# Help please - Kindle losing my "recent books"..!?



## Anso (Jan 27, 2010)

(I upgraded manually to 3.0.3 yesterday - not sure if this is related or not).

I'm a UK Kindle 3 WiFi+3G user (previously had a Kindle 2).

Today I noticed something weird. I started reading a book. Then went out of it and noticed it was "gone" on my first/main page of listed books (I have it sorted by "most recent" first).   I thought I imagined it. I opened the next (now first listed) book... went forward a few pages, closed it... and now this was also gone from the first page! I have restarted and it made no difference.

I then searched for the very first book that I lost and it's still on my Kindle. So I experimented a bit more. Opened the first book on my main page (now technically book no 3). Shut it. And it was gone from the page. Next book (no 4, but now first) and the same happened. Yet my total book count was NOT going down, so they were still on the Kindle somehow...

I swapped to sorting "title" first, then "author", then back to "most recent first". My "lost" books (=and most recently opened) did still not appear on the first page! Yet they are on the Kindle...

So now I'm in a bit of a panic (feel like I have lost a good friend!!) and feel very upset as it's not easy to access my current book (ie it does not appear on my first/main page) each time I want to read.

Does anyone know what's going on please and how I can solve this?

Thanks in advance...


----------



## Anso (Jan 27, 2010)

I should also add that yesterday (reading a different book which I later had to finish on my iPad...) I had some weird problems where the Kindle lost my bookmark and started the book on the first page again. I went forward in the book (trying to find where I was up to) and the Kindle suddenly did some weird reboot with a bar counting up (wireless was OFF so it was not any upgrade or anything).

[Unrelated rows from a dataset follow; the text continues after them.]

Lemma Add_pool_ok c hist p a : pool_ok c hist p -> vote_typed a -> pool_ok c hist (fst (Add p a)).
Proof.
  intros Hp Ht. unfold Add. destruct ((wrap_int (a_index a) <? 0) || _) eqn:Er; [exact Hp|].
  apply in_range_false in Er. set (index := wrap_int (a_index a)) in *.
  assert (index = a_index a) as Ei by (apply wrap_int_u64; [exact Ht | apply Er]).
  destruct (key_at p index) as [key|] eqn:Ek; [|exact Hp]. destruct (_ && _); [exact Hp|].
  pose proof (alloc_pool_ok c hist p (a_number a) Hp) as Hp1. cbv zeta.
  set (p1 := with_votes p (p_votes p) (<[a_number a := cast_at p (a_number a)]> (p_byIndex p))) in *.
  destruct (cast_at p (a_number a) !! index) as [prev|] eqn:Eprev.
  - destruct (bool_decide _); [exact Hp1|].
    destruct (DetectEquivocation _ _ _ _) as [[proof|]|] eqn:Ed; [|exact Hp1|exact Hp1]. cbn [fst].
    destruct (detect_verify _ _ _ _ _ Ed) as [Hv He].
    destruct Hp as (_ & Hc & _). destruct (Hc _ _ _ Eprev) as (_ & Hi & Hprev & Hpos).
    apply (add_evidence_ok c hist p1 key); [exact Hp1| |rewrite named_verify; exact Hv].
    rewrite named_index, He. rewrite wrap_int_u64 in Hi by (auto; lia). rewrite Hi. exact Ek.
  - cbn [fst]. destruct Hp as (H1 & H2 & H3 & H4 & H5). split; [|split; [|auto]].
    + intros n h i s Hs.
      change (p_votes p1) with (p_votes p) in Hs.
      rewrite (votes_for_insert p1) in Hs.
      change (votes_for p1) with (votes_for p) in Hs.
      unfold cast_at. cbn [p_byIndex with_votes p1].
      destruct (decide (a_number a = n /\ a_hash a = h)) as [[<- <-]|Hne].
      * rewrite lookup_insert_eq. cbn [default from_option id]. apply lookup_insert_Some in Hs as [[<- <-]|[Hi Hs]].
        { exists a. rewrite lookup_insert_eq. auto. }
        destruct (H1 _ _ _ _ Hs) as (a' & Ha' & Hr). exists a'. rewrite lookup_insert_ne by exact Hi. auto.
      * destruct (H1 _ _ _ _ Hs) as (a' & Ha' & Hr). exists a'. split; [|exact Hr].
        destruct (decide (a_number a = n)) as [<-|Hn].
        { rewrite lookup_insert_eq. cbn [default from_option id].
          rewrite lookup_insert_ne; [exact Ha'|]. intros <-. congruence. }
        rewrite !lookup_insert_ne by exact Hn. exact Ha'.
    + intros n i b Hb. unfold cast_at in Hb. cbn [p_byIndex with_votes p1] in Hb.
      destruct (decide (a_number a = n)) as [<-|Hn].
      * rewrite lookup_insert_eq in Hb. cbn [default from_option id] in Hb.
        apply lookup_insert_Some in Hb as [[<- <-]|[_ Hb]]; [|exact (H2 _ _ _ Hb)].
        split; [reflexivity|]. split; [reflexivity|]. split; [exact Ht | lia].
      * rewrite !lookup_insert_ne in Hb by exact Hn. exact (H2 _ _ _ Hb).
Qed.

Lemma MarkFinalized_pool_ok c hist p n : pool_ok c hist p -> pool_ok c hist (MarkFinalized p n).
Proof.
  intros Hp. pose proof Hp as (H1 & H2 & H3 & H4 & H5). unfold MarkFinalized.
  destruct (n <=? p_finalized p); [exact Hp|].
  cbn [p_retain p_votes p_byIndex]. destruct (n <=? p_retain p); [exact Hp|].
  split; [|split; [|auto]].
  - intros n' h i s Hs. unfold votes_for in Hs. cbn [p_votes with_votes] in Hs.
    destruct (filter _ (p_votes p) !! n') as [m|] eqn:Em; [|cbn in Hs; rewrite lookup_empty in Hs; cbn in Hs;
      rewrite lookup_empty in Hs; discriminate].
    apply map_lookup_filter_Some in Em as [Em Hcut]. cbn [fst] in Hcut.
    assert (votes_for p n' h !! i = Some s) as Hs' by (unfold votes_for; rewrite Em; exact Hs).
    destruct (H1 _ _ _ _ Hs') as (a & Ha & Hr). exists a. split; [|exact Hr].
    unfold cast_at in *. cbn [p_byIndex with_votes].
    destruct (p_byIndex p !! n') as [mb|] eqn:Eb; [|cbn in Ha; rewrite lookup_empty in Ha; discriminate].
    rewrite (map_lookup_filter_Some_2 _ _ _ mb); [exact Ha | exact Eb |]. cbn [fst]. intros [Hlt _]. lia.
  - intros n' i a Ha. unfold cast_at in Ha. cbn [p_byIndex with_votes] in Ha.
    destruct (filter _ (p_byIndex p) !! n') as [m|] eqn:Em; [|cbn in Ha; rewrite lookup_empty in Ha; discriminate].
    apply map_lookup_filter_Some in Em as [Em _]. apply H2. unfold cast_at. rewrite Em. exact Ha.
Qed.

Lemma AddEvidence_pool_ok c hist p e : pool_ok c hist p -> u64_ok (e_index e) -> pool_ok c hist (fst (AddEvidence p e)).
Proof.
  intros Hp He. unfold AddEvidence. destruct ((wrap_int (e_index e) <? 0) || _) eqn:Er; [exact Hp|].
  apply in_range_false in Er. destruct (key_at p (wrap_int (e_index e))) as [key|] eqn:Ek; [|exact Hp].
  destruct (VerifyEquivocation _ _ _) as [[]|] eqn:Ev; [|exact Hp]. destruct (existsb _ _); [exact Hp|]. cbn [fst].
  apply (add_evidence_ok c hist p key); [exact Hp| |rewrite named_verify; exact Ev].
  rewrite named_index. rewrite <- (wrap_int_u64 (e_index e)) by (auto; lia). exact Ek.
Qed.

Lemma reach_pool_ok c hist p : reach c hist p -> pool_ok c hist p.
Proof.
  induction 1 as [addrs ks|hist p addrs ks Hr IH|hist p a Hr IH Ht|hist p n h p' qc Hr IH Hc|hist p n Hr IH|hist p e Hr IH He].
  - split; [|split; [|split]].
    + intros n h i s Hs. unfold votes_for in Hs. cbn in Hs. rewrite !lookup_empty in Hs. cbn in Hs.
      rewrite lookup_empty in Hs. discriminate.
    + intros n i a Ha. unfold cast_at in Ha. cbn in Ha. rewrite lookup_empty in Ha. cbn in Ha.
      rewrite lookup_empty in Ha. discriminate.
    + intros e He. cbn in He. apply elem_of_nil in He. destruct He.
    + split; [reflexivity|]. cbn. apply list_elem_of_here.
  - destruct IH as (H1 & H2 & H3 & H4 & H5). split; [exact H1|]. split; [exact H2|]. split.
    + intros e He. destruct (H3 e He) as (ks' & key & Hk & Hr'). exists ks', key. split; [|exact Hr'].
      apply list_elem_of_further, Hk.
    + split; [exact H4|]. cbn. apply list_elem_of_here.
  - apply Add_pool_ok; assumption.
  - eapply certificate_pool_ok; eauto.
  - apply MarkFinalized_pool_ok, IH.
  - apply AddEvidence_pool_ok; assumption.
Qed.

(** ** What a certificate contains *)

Lemma AddSignature_inv a i s a' : AddSignature a i s = Ok a' ->
  ag_number a' = ag_number a /\ ag_hash a' = ag_hash a /\
  (forall j, Has (ag_signers a') j = true -> Has (ag_signers a) j = true \/ i = j).
Proof.
  unfold AddSignature. destruct (Has (ag_signers a) i); [injection 1 as <-; auto|].
  destruct (SignatureFromBytes s) as [sig|]; [|discriminate].
  match goal with |- rbind ?e _ = _ -> _ => destruct e as [sg|]; [cbn [rbind]|discriminate] end.
  injection 1 as <-. split; [reflexivity|]. split; [reflexivity|]. intros j. cbn [ag_signers].
  rewrite Has_Set, orb_true_iff, andb_true_iff, Z.eqb_eq. tauto.
Qed.

Lemma add_votes_inv l : forall a a', add_votes a l = Ok a' ->
  ag_number a' = ag_number a /\ ag_hash a' = ag_hash a /\
  (forall j, Has (ag_signers a') j = true -> Has (ag_signers a) j = true \/ List.In j (map fst l)).
Proof.
  induction l as [|[i s] l IH]; intros a a' H; cbn [add_votes] in H; [injection H as <-; auto|].
  destruct (AddSignature a i s) as [a1|] eqn:E; [|discriminate]. cbn [rbind] in H.
  destruct (IH _ _ H) as (-> & -> & Hh'). destruct (AddSignature_inv _ _ _ _ E) as (-> & -> & Hh).
  split; [reflexivity|]. split; [reflexivity|]. intros j Hj. cbn [map fst List.In].
  destruct (Hh' j Hj) as [Hj'|]; [destruct (Hh j Hj')|]; auto.
Qed.

Lemma NewQuorumCert_inv n h k votes qc : NewQuorumCert n h k votes = Ok qc ->
  ag_number qc = n /\ ag_hash qc = h /\ (forall i, Has (ag_signers qc) i = true -> is_Some (votes !! i)).
Proof.
  unfold NewQuorumCert. intros H. destruct (add_votes_inv _ _ _ H) as (-> & -> & Hh).
  split; [reflexivity|]. split; [reflexivity|]. intros i Hi. destruct (Hh i Hi) as [Hn|Hin].
  - cbn [NewAggregate ag_signers] in Hn. rewrite Has_New in Hn. discriminate.
  - apply List.in_map_iff in Hin as ([j s] & <- & Hj). exists s.
    apply (proj1 (proj2 (sorted_votes_spec votes))), Hj.
Qed.

Lemma evict_size p n h p' : evictInvalidLocked p n h = (p', true) ->
  (size (votes_for p' n h) < size (votes_for p n h))%nat.
Proof.
  intros E. rewrite (evict_votes_for _ _ _ _ _ _ _ E), decide_True by auto.
  unfold evictInvalidLocked in E. injection E as _ E. apply negb_true_iff, Nat.eqb_neq in E.
  pose proof (map_subset_size (filter (fun v => keep_vote p n h v = true) (votes_for p n h)) (votes_for p n h)) as Hs.
  pose proof (map_filter_subseteq (fun v => keep_vote p n h v = true) (votes_for p n h)) as Hsub.
  apply map_subseteq_size in Hsub. lia.
Qed.

Lemma certificate_loop_total f : forall p n h, (size (votes_for p n h) < f)%nat ->
  exists p' r, certificate_loop f p n h = Some (p', r).
Proof.
  induction f as [|f IH]; intros p n h Hf; [lia|]. cbn [certificate_loop].
  destruct (_ <? _); [eauto|]. destruct (NewQuorumCert _ _ _ _); [|eauto].
  destruct (VerifySignature _ _ _); [eauto|]. destruct (evictInvalidLocked p n h) as [p1 [|]] eqn:E; [|eauto].
  apply IH. pose proof (evict_size _ _ _ _ E). lia.
Qed.

Lemma certificate_loop_sound f : forall p n h p' qc, certificate_loop f p n h = Some (p', Some qc) ->
  exists idx, VerifySignature (p_chainID p) qc (p_keys p) = Ok idx /\ ag_number qc = n /\ ag_hash qc = h /\
    forall i, Has (ag_signers qc) i = true -> is_Some (votes_for p n h !! i).
Proof.
  induction f as [|f IH]; intros p n h p' qc H; cbn [certificate_loop] in H; [discriminate|].
  destruct (_ <? _); [discriminate|]. destruct (NewQuorumCert _ _ _ _) as [q|] eqn:Eq; [|discriminate].
  destruct (VerifySignature _ _ _) as [idx|] eqn:Ev.
  - injection H as <- <-. exists idx. split; [exact Ev|]. apply (NewQuorumCert_inv _ _ _ _ _ Eq).
  - destruct (evictInvalidLocked p n h) as [p1 [|]] eqn:E; [|discriminate].
    destruct (evict_frame _ _ _ _ _ E) as (Ec & Ek & _).
    destruct (IH _ _ _ _ _ H) as (idx & H1 & H2 & H3 & H4). rewrite Ec, Ek in H1.
    exists idx. split; [exact H1|]. split; [exact H2|]. split; [exact H3|]. intros i Hi.
    destruct (H4 i Hi) as [s Hs]. rewrite (evict_votes_for _ _ _ _ _ _ _ E), decide_True in Hs by auto.
    apply map_lookup_filter_Some in Hs as [Hs _]. eauto.
Qed.

(** ** A certificate reaches the quorum *)

(** Every vote for the block is at an index of the pool's set. *)
Definition votes_in_set (p : AttestationPool) (number : Z) (blockHash : Hash) : Prop :=
  forall i, is_Some (votes_for p number blockHash !! i) -> 0 <= i < len (p_keys p).

(** Votes are only recorded at indices of a set the pool was given. *)
Definition placed (hist : list (list (option PublicKey))) (p : AttestationPool) : Prop :=
  forall n h i, is_Some (votes_for p n h !! i) -> 0 <= i /\ exists ks, ks ∈ hist /\ i < len ks.

Lemma placed_fewer hist p p' : (forall n h i, is_Some (votes_for p' n h !! i) -> is_Some (votes_for p n h !! i)) -> placed hist p -> placed hist p'.
Proof. intros H Hp n h i Hi. apply (Hp n h i), H, Hi. Qed.

Lemma evict_fewer p n h p' r : evictInvalidLocked p n h = (p', r) -> forall n' h' i, is_Some (votes_for p' n' h' !! i) -> is_Some (votes_for p n' h' !! i).
Proof.
  intros E n' h' i [s Hs]. rewrite (evict_votes_for _ _ _ _ _ _ _ E) in Hs. destruct (decide _) as [[<- <-]|]; [|eauto].
  apply map_lookup_filter_Some in Hs as [Hs _]. eauto.
Qed.

Lemma certificate_placed hist f : forall p n h p' qc, certificate_loop f p n h = Some (p', qc) -> placed hist p -> placed hist p'.
Proof.
  induction f as [|f IH]; intros p n h p' qc E Hp; cbn [certificate_loop] in E; [discriminate|].
  destruct (_ <? _); [injection E as <- _; exact Hp|]. destruct (NewQuorumCert _ _ _ _); [|injection E as <- _; exact Hp].
  destruct (VerifySignature _ _ _); [injection E as <- _; exact Hp|].
  destruct (evictInvalidLocked p n h) as [p1 [|]] eqn:Ev; [apply (IH _ _ _ _ _ E) | injection E as <- _];
    (eapply placed_fewer; [exact (evict_fewer _ _ _ _ _ Ev) | exact Hp]).
Qed.

Lemma Add_placed hist p a : p_keys p ∈ hist -> placed hist p -> placed hist (fst (Add p a)).
Proof.
  intros Hk Hp. unfold Add. destruct ((wrap_int (a_index a) <? 0) || _) eqn:Er; [exact Hp|]. apply in_range_false in Er.
  destruct (key_at _ _); [|exact Hp]. destruct (_ && _); [exact Hp|]. cbv zeta. destruct (cast_at p (a_number a) !! _).
  - destruct (bool_decide _); [exact Hp|]. destruct (DetectEquivocation _ _ _ _) as [[proof|]|]; exact Hp.
  - cbn [fst]. set (p1 := with_votes p _ _). intros n h i Hi. change (p_votes p1) with (p_votes p) in Hi. rewrite (votes_for_insert p1) in Hi.
    destruct (decide _) as [[<- <-]|]; [|exact (Hp n h i Hi)]. destruct Hi as [s Hs].
    apply lookup_insert_Some in Hs as [[<- _]|[_ Hs]]; [split; [lia | exists (p_keys p); split; [exact Hk | lia]] | apply (Hp (a_number a) (a_hash a)); eauto].
Qed.

Lemma finalized_fewer p n n' h i : is_Some (votes_for (MarkFinalized p n) n' h !! i) -> is_Some (votes_for p n' h !! i).
Proof.
  unfold MarkFinalized. destruct (n <=? p_finalized p); [auto|]. cbn [p_retain p_votes p_byIndex]. destruct (n <=? p_retain p); [auto|].
  unfold votes_for. cbn [p_votes with_votes]. destruct (filter _ (p_votes p) !! n') as [m|] eqn:Em; [|cbn; rewrite !lookup_empty; intros [? [=]]].
  apply map_lookup_filter_Some in Em as [-> _]. auto.
Qed.

Lemma evidence_votes p e n h : votes_for (fst (AddEvidence p e)) n h = votes_for p n h.
Proof.
  unfold AddEvidence. destruct (_ || _); [reflexivity|]. destruct (key_at _ _); [|reflexivity]. destruct (VerifyEquivocation _ _ _); [|reflexivity].
  destruct (existsb _ _); reflexivity.
Qed.

Lemma reach_placed c hist p : reach c hist p -> placed hist p.
Proof.
  induction 1 as [addrs ks|hist p addrs ks Hr IH|hist p a Hr IH Ht|hist p n h p' qc Hr IH Hc|hist p n Hr IH|hist p e Hr IH He].
  - intros n h i [s Hs]. unfold votes_for in Hs. cbn in Hs. rewrite !lookup_empty in Hs. cbn in Hs. rewrite lookup_empty in Hs. discriminate.
  - intros n h i Hi. destruct (IH n h i Hi) as (H0 & ks' & Hin & Hlt). split; [exact H0|]. exists ks'. split; [apply list_elem_of_further, Hin | exact Hlt].
  - apply Add_placed; [apply (reach_pool_ok _ _ _ Hr) | exact IH].
  - eapply certificate_placed; eauto.
  - eapply placed_fewer; [apply finalized_fewer | exact IH].
  - eapply placed_fewer; [|exact IH]. intros n h i. rewrite evidence_votes. auto.
Qed.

When the Kindle finally came back on the book was gone.

I re-added the book from the computer, found my place and read fine. Picked it up a few hours later to read again and the Kindle would not start. Had to hold the button forever and then it finally started (Kindle screen with bar counting up). Book was gone again.

I figured it was something wrong with the book file (not an Amazon book but a library book if it's of any relevance) and put it on my iPad instead to finish it.

I now wonder if something went wrong already yesterday and it's now related to what's happening today with it not listing my books after "most recent"....


----------



## intinst (Dec 23, 2008)

Have you turned on whispernet (WiFi or 3G) since you rebooted? Sometimes after a reboot, the Kindle loses it's track of time and will do what you are describing. Turning on whispernet and letting it contact the Mother Ship (Amazon  ) is usually all that's required to fix the problem.


----------



## Anso (Jan 27, 2010)

Thank you!!! I *think * it's solved my problem! Looks good so far at least   *fingers crossed*...

Thanks again!


----------